- Records contained in a dataset:

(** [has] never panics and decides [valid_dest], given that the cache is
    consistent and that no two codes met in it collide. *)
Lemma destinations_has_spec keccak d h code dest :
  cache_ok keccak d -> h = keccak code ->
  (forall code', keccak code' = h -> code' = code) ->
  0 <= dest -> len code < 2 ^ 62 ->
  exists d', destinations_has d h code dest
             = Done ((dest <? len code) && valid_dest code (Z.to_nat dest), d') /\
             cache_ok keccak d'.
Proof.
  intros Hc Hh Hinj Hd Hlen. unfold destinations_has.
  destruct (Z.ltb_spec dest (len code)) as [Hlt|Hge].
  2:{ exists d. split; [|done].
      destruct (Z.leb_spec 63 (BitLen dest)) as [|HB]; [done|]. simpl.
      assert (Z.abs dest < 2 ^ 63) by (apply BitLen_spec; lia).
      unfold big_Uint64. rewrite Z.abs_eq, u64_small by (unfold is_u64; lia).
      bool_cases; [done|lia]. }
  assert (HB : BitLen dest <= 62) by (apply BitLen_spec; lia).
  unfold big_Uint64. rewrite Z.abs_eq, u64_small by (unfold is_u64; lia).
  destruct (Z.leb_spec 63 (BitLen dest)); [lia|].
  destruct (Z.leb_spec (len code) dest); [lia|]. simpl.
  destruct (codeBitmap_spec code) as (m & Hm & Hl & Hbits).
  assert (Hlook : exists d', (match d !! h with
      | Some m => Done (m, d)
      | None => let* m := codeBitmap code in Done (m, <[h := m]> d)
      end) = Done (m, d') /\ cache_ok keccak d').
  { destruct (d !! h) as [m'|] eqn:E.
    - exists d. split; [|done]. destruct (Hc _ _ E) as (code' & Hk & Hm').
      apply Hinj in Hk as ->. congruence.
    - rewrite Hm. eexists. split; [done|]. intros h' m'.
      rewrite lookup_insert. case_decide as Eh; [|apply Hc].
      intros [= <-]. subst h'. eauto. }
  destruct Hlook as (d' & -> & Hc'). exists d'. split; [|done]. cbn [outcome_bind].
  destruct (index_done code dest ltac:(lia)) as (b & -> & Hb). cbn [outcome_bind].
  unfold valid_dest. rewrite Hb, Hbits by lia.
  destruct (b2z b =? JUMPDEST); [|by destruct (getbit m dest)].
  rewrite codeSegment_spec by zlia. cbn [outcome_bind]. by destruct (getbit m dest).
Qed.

- Task description:
Give back each line above precisely as it stands.

- Response area:
(** [has] never panics and decides [valid_dest], given that the cache is
    consistent and that no two codes met in it collide. *)
Lemma destinations_has_spec keccak d h code dest :
  cache_ok keccak d -> h = keccak code ->
  (forall code', keccak code' = h -> code' = code) ->
  0 <= dest -> len code < 2 ^ 62 ->
  exists d', destinations_has d h code dest
             = Done ((dest <? len code) && valid_dest code (Z.to_nat dest), d') /\
             cache_ok keccak d'.
Proof.
  intros Hc Hh Hinj Hd Hlen. unfold destinations_has.
  destruct (Z.ltb_spec dest (len code)) as [Hlt|Hge].
  2:{ exists d. split; [|done].
      destruct (Z.leb_spec 63 (BitLen dest)) as [|HB]; [done|]. simpl.
      assert (Z.abs dest < 2 ^ 63) by (apply BitLen_spec; lia).
      unfold big_Uint64. rewrite Z.abs_eq, u64_small by (unfold is_u64; lia).
      bool_cases; [done|lia]. }
  assert (HB : BitLen dest <= 62) by (apply BitLen_spec; lia).
  unfold big_Uint64. rewrite Z.abs_eq, u64_small by (unfold is_u64; lia).
  destruct (Z.leb_spec 63 (BitLen dest)); [lia|].
  destruct (Z.leb_spec (len code) dest); [lia|]. simpl.
  destruct (codeBitmap_spec code) as (m & Hm & Hl & Hbits).
  assert (Hlook : exists d', (match d !! h with
      | Some m => Done (m, d)
      | None => let* m := codeBitmap code in Done (m, <[h := m]> d)
      end) = Done (m, d') /\ cache_ok keccak d').
  { destruct (d !! h) as [m'|] eqn:E.
    - exists d. split; [|done]. destruct (Hc _ _ E) as (code' & Hk & Hm').
      apply Hinj in Hk as ->. congruence.
    - rewrite Hm. eexists. split; [done|]. intros h' m'.
      rewrite lookup_insert. case_decide as Eh; [|apply Hc].
      intros [= <-]. subst h'. eauto. }
  destruct Hlook as (d' & -> & Hc'). exists d'. split; [|done]. cbn [outcome_bind].
  destruct (index_done code dest ltac:(lia)) as (b & -> & Hb). cbn [outcome_bind].
  unfold valid_dest. rewrite Hb, Hbits by lia.
  destruct (b2z b =? JUMPDEST); [|by destruct (getbit m dest)].
  rewrite codeSegment_spec by zlia. cbn [outcome_bind]. by destruct (getbit m dest).
Qed.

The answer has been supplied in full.